Dr Charlene DeHaven presents at NSS 2024

So, what’s the deal with exosomes?

“Exosomes are just messaging molecules in little packets that the stem cells release,” Dr DeHaven identifies. “Exosome research came from stem cell research.” Exosomes, she explains, allow for the anti-inflammatory properties of stem cells to function without a vascular supply.

“We’ve had molecules that are exosomes that are cytokines. The growth factor – copper tripeptide-1 – is also one. If you want an anti-inflammatory activity, iS Clinical’s Pro-Heal Serum Advance + is tried-and-true. It’s [backed by] studies, and contains cytokine-equivalent ingredients. These messaging molecules, like exosomes, are in our products.”

While buzz around the term is rife amongst skin professionals, Dr DeHaven sees that exosomes are nothing new. “That said, the area of exosome research in medicine is a very interesting area that’s going to get bigger. Exosomes are much easier to work with than stem cells. Why? Because they’re tiny molecules; they’re not a whole cell that you’ve got to keep alive somewhere,” Dr DeHaven puts it.

“It’s a very complex technology. In both medicine and skincare, there’s a lot more research that has to be done with exosomes. Being smaller molecules, some of them can come from plants! So it’s a very interesting field.”

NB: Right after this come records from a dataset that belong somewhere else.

(** ** Errors at the public boundary *)

(** C5, as the code has it.  [getCourses] translates: a [NetworkError]
    becomes a plain error ["Network error: <message> (Status: <status>)"],
    a [ValidationError] a plain error ["Validation error: <message>"],
    anything else a plain generic error; its callers only ever see one of
    two plain errors.  [getCourse], [updateCourse] and [deleteCourse]
    rethrow a [NetworkError] as it is and replace anything else by a plain
    ["Failed to ..."] error, [createCourse] does the same with
    [ValidationError]; what their callers see when they fail is the
    original not-found [NetworkError] (status 404), respectively the
    original [ValidationError]. *)
Theorem error_translation_at_boundary :
  at_boundary (coursesApi.retried MockApiClient.fetchCourses) data
    (fun e => match e with
              | NetworkError msg status =>
                Error (lit "Network error: " ++ msg ++ lit " (Status: "
                       ++ show_Z status ++ lit ")")
              | ValidationError msg => Error (lit "Validation error: " ++ msg)
              | _ => Error (lit "An unexpected error occurred while fetching courses")
              end)
    coursesApi.getCourses
  /\ only_plain_errors coursesApi.getCourses
  /\ (forall w e w', coursesApi.getCourses w = (Throw e, w') ->
        e = Error (lit "Network error: Service temporarily unavailable (Status: 503)")
        \/ e = Error (lit "Validation error: Invalid request parameters"))
  /\ (forall i,
        at_boundary (coursesApi.retried (MockApiClient.fetchCourseById i)) data
          (fun e => match e with
                    | NetworkError _ _ => e
                    | _ => Error (lit "Failed to fetch course")
                    end)
          (coursesApi.getCourse i))
  /\ (forall courseData,
        at_boundary (coursesApi.retried (MockApiClient.createCourse courseData)) data
          (fun e => match e with
                    | ValidationError _ => e
                    | _ => Error (lit "Failed to create course")
                    end)
          (coursesApi.createCourse courseData))
  /\ (forall i updates,
        at_boundary (coursesApi.retried (MockApiClient.updateCourse i updates)) data
          (fun e => match e with
                    | NetworkError _ _ => e
                    | _ => Error (lit "Failed to update course")
                    end)
          (coursesApi.updateCourse i updates))
  /\ (forall i,
        at_boundary (coursesApi.retried (MockApiClient.deleteCourse i)) data
          (fun e => match e with
                    | NetworkError _ _ => e
                    | _ => Error (lit "Failed to delete course")
                    end)
          (coursesApi.deleteCourse i))
  /\ (forall i w e w', coursesApi.getCourse i w = (Throw e, w') ->
        e = NetworkError (lit "Course with ID " ++ show_number i ++ lit " not found") 404)
  /\ (forall i updates w e w', coursesApi.updateCourse i updates w = (Throw e, w') ->
        e = NetworkError (lit "Course with ID " ++ show_number i ++ lit " not found") 404)
  /\ (forall i w e w', coursesApi.deleteCourse i w = (Throw e, w') ->
        e = NetworkError (lit "Course with ID " ++ show_number i ++ lit " not found") 404)
  /\ (forall courseData w e w', coursesApi.createCourse courseData w = (Throw e, w') ->
        e = ValidationError (lit "Course name must be at least 3 characters long")).
Proof.
  assert (Hlist : forall w e w', coursesApi.getCourses w = (Throw e, w') ->
    e = Error (lit "Network error: Service temporarily unavailable (Status: 503)")
    \/ e = Error (lit "Validation error: Invalid request parameters")).
  { intros w e w'. unfold coursesApi.getCourses, try_catch, bind.
    destruct (coursesApi.retried _ w) as [[r|e0] w1] eqn:Hrun; [discriminate|].
    apply retried_fetchCourses_throws in Hrun as [-> | ->]; intros [= <- _];
      [left | right]; reflexivity. }
  split; [|split; [|split; [exact Hlist|]]].
  - intros w. unfold coursesApi.getCourses, try_catch, bind.
    destruct (coursesApi.retried _ w) as [[r|[]] w1]; reflexivity.
  - intros w e w' Hrun. destruct (Hlist w e w' Hrun) as [-> | ->]; eauto.
  - split; [|split; [|split; [|split]]].
    + intros i w. unfold coursesApi.getCourse, try_catch, bind.
      destruct (coursesApi.retried _ w) as [[r|[]] w1]; reflexivity.
    + intros courseData w. unfold coursesApi.createCourse, try_catch, bind.
      destruct (coursesApi.retried _ w) as [[r|[]] w1]; reflexivity.
    + intros i updates w. unfold coursesApi.updateCourse, try_catch, bind.
      destruct (coursesApi.retried _ w) as [[r|[]] w1]; reflexivity.
    + intros i w. unfold coursesApi.deleteCourse, try_catch, bind.
      destruct (coursesApi.retried _ w) as [[r|[]] w1]; reflexivity.
    + split; [|split; [|split]].
      * intros i w e w' Hrun. pose proof (getCourse_outcome i w) as Hout.
        destruct (find _ _); destruct Hout as (u & Hu & _);
          unfold MockApiClient.not_found in *; congruence.
      * intros i updates w e w' Hrun. pose proof (updateCourse_outcome i updates w) as Hout.
        destruct (findIndex _ _) as [[? ?]|]; destruct Hout as (u & Hu & _);
          unfold MockApiClient.not_found in *; congruence.
      * intros i w e w' Hrun. pose proof (deleteCourse_outcome i w) as Hout.
        destruct (findIndex _ _) as [[? ?]|]; destruct Hout as (u & Hu & _);
          unfold MockApiClient.not_found in *; congruence.
      * intros courseData w e w' Hrun. pose proof (createCourse_outcome courseData w) as Hout.
        destruct (_ || _); destruct Hout as (u & Hu & _);
          unfold name_too_short in *; congruence.
Qed.
(** C5, as the code has it.  With nothing marked, the core class returns
    the original image and logs a warning, while each of its hard failures
    returns [None] and logs an error; the interactive remover returns
    [False] without calling the oracle and without touching [result_image],
    which is also what it returns on a hard failure. *)
Theorem remove_watermark_nothing_marked {gray : Type} (o : Core.imaging gray)
    (cv : opencv) :
  (forall (s : Core.core) (preview : bool) (orig : img) (m : mask),
     Core.original_image s = Some orig -> Core.mask s = Some m ->
     np_max m = Some 0 ->
     Core.remove_watermark o s preview =
       Some (Core.logging s Core.Warning "no watermark region marked", Some orig)) /\
  (forall (s s' : Core.core) (preview : bool),
     Core.remove_watermark o s preview = Some (s', None) ->
     exists msg, last (Core.log s') = Some (Core.Error, msg)) /\
  (forall (s : Remover.remover) (i orig : img) (m resized : mask),
     Remover.image s = Some i -> Remover.original_image s = Some orig ->
     Remover.mask s = Some m ->
     cv_resize cv m (width orig) (height orig) = Some resized ->
     np_max (threshold resized) = Some 0 ->
     let '(s', returned, calls) := Remover.remove_watermark cv s in
     returned = false /\ calls = [] /\
     Remover.result_image s' = Remover.result_image s /\
     Remover.get_result_image s' = Remover.result_image s) /\
  (forall (s : Remover.remover) (i orig : img) (m resized : mask),
     Remover.image s = Some i -> Remover.original_image s = Some orig ->
     Remover.mask s = Some m ->
     cv_resize cv m (width orig) (height orig) = Some resized ->
     cv_inpaint cv orig (threshold resized) (Remover.inpaint_radius s)
       (Remover.algorithm s) = None ->
     (Remover.remove_watermark cv s).1.2 = false).
Proof.
  split; [|split; [|split]].
  - intros s preview orig m Ho Hm Hmax.
    unfold Core.remove_watermark. rewrite Ho, Hm, Hmax. reflexivity.
  - intros s s' preview H. unfold Core.remove_watermark in H.
    unfold Core._auto_algorithm, Core.run_method in H.
    split_cases; eexists; apply last_snoc.
  - intros s i orig m resized Hi Ho Hm Hr Hmax.
    unfold Remover.remove_watermark. rewrite Hi, Hm, Ho, Hr, Hmax. done.
  - intros s i orig m resized Hi Ho Hm Hr Hfail.
    unfold Remover.remove_watermark. rewrite Hi, Hm, Ho, Hr.
    destruct (np_max (threshold resized)) as [[|?|?]|]; try done;
      by rewrite Hfail.
Qed.

End NothingMarked.

Lemma remove_watermark_nothing_marked_witness :
  Core.remove_watermark (Sample.imaging [] (fun _ => 0%Q) (fun _ => 0%Q))
    Sample.core_fresh false =
    Some (Core.logging Sample.core_fresh Core.Warning "no watermark region marked",
          Some Sample.dot) /\
  (exists msg,
     last (Core.log (Core.logging Sample.core_init Core.Error
                       "no image loaded or no region marked")) =
     Some (Core.Error, msg)) /\
  (let '(s', returned, calls) := Remover.remove_watermark Sample.cv Sample.fresh in
   returned = false /\ calls = [] /\
   Remover.result_image s' = Remover.result_image Sample.fresh /\
   Remover.get_result_image s' = Remover.result_image Sample.fresh) /\
  (Remover.remove_watermark Sample.broken Sample.marked).1.2 = false.
Proof.
  pose proof (remove_watermark_nothing_marked
                (Sample.imaging [] (fun _ => 0%Q) (fun _ => 0%Q)) Sample.cv)
    as (H1 & H2 & H3 & _).
  pose proof (remove_watermark_nothing_marked
                (Sample.imaging [] (fun _ => 0%Q) (fun _ => 0%Q)) Sample.broken)
    as (_ & _ & _ & H4).
  split; [|split; [|split]].
  - apply (H1 Sample.core_fresh false Sample.dot [[0]]); reflexivity.
  - apply (H2 Sample.core_init _ false). reflexivity.
  - apply (H3 Sample.fresh Sample.dot Sample.dot [[0]] [[0]]); reflexivity.
  - apply (H4 Sample.marked Sample.dot Sample.dot [[255]] [[255]]); reflexivity.
Defined.
(** * quran-recite-bot: session state machine, locators and result mapping

    A shallow embedding of the Go sources of the bot:
    - [internal/domain]: states, session keys, ayah locators;
    - [internal/adapter/redis] (the FSM port over Redis);
    - [internal/application/service.go] (the [BotService] handlers);
    - [internal/adapter/telegram] (digit keyboard handlers, recordings list);
    - [internal/adapter/quranapi/client.go] ([SubmitRecording], [mapRecording]).

    Go strings are byte strings: they are [String.string] here, and the
    scanning functions of [fmt] and [strconv] work on their bytes
    ([list nat], each below 256). Go [int] is [Z]. *)

From Stdlib Require Import ZArith Lia Ascii Bool.
From stdpp Require Import base list strings gmap.

Local Open Scope Z_scope.

(* ================================================================== *)
(** ** Bytes of a Go string *)

Definition bytes_of (s : string) : list nat :=
  map nat_of_ascii (String.list_ascii_of_string s).

Definition string_of_bytes (l : list nat) : string :=
  String.string_of_list_ascii (map ascii_of_nat l).

Definition is_digit (c : nat) : bool := (48 <=? c)%nat && (c <=? 57)%nat.

(** Value of a run of decimal digits, most significant first. *)
Fixpoint digits_value_acc (acc : Z) (l : list nat) : Z :=
  match l with
  | [] => acc
  | c :: r => digits_value_acc (acc * 10 + Z.of_nat (c - 48)) r
  end.

Definition digits_value (l : list nat) : Z := digits_value_acc 0 l.

Definition int64_min : Z := - 2 ^ 63.
Definition int64_max : Z := 2 ^ 63 - 1.

Fixpoint is_prefixb (p l : list nat) : bool :=
  match p, l with
  | [], _ => true
  | x :: p', y :: l' => Nat.eqb x y && is_prefixb p' l'
  | _ :: _, [] => false
  end.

“Exosomes are much easier to work with than stem cells. Why? Because they’re tiny molecules.”

Where to now?

Decades of advancements in topical formulations mean opportunities to improve the appearance of the skin remain endless. “Medicine has made so many advancements in the last decades that that’s in people’s mind, but [see it similarly] for aging and for aging skin,” Dr DeHaven adds. “If there was one mechanism that caused aging skin, we’d only need one ingredient, or one product, to make skin look younger. And it’s not possible. We’re still at the point where we’re saying skin aging is multifactorial. That’s why I say the best thing is to have devices plus topicals.”

Dr DeHaven hints at a vitamin C analog she’s particularly excited about, with signs it could lead to a huge boost in skin’s collagen production. She admits, “It’s tough for the consumer. How can they determine what products have the best ingredients?” Her advice? “Find a good skincare professional that you trust, who does that for you and whose advice you are comfortable with. That’s probably the best advice for most consumers.”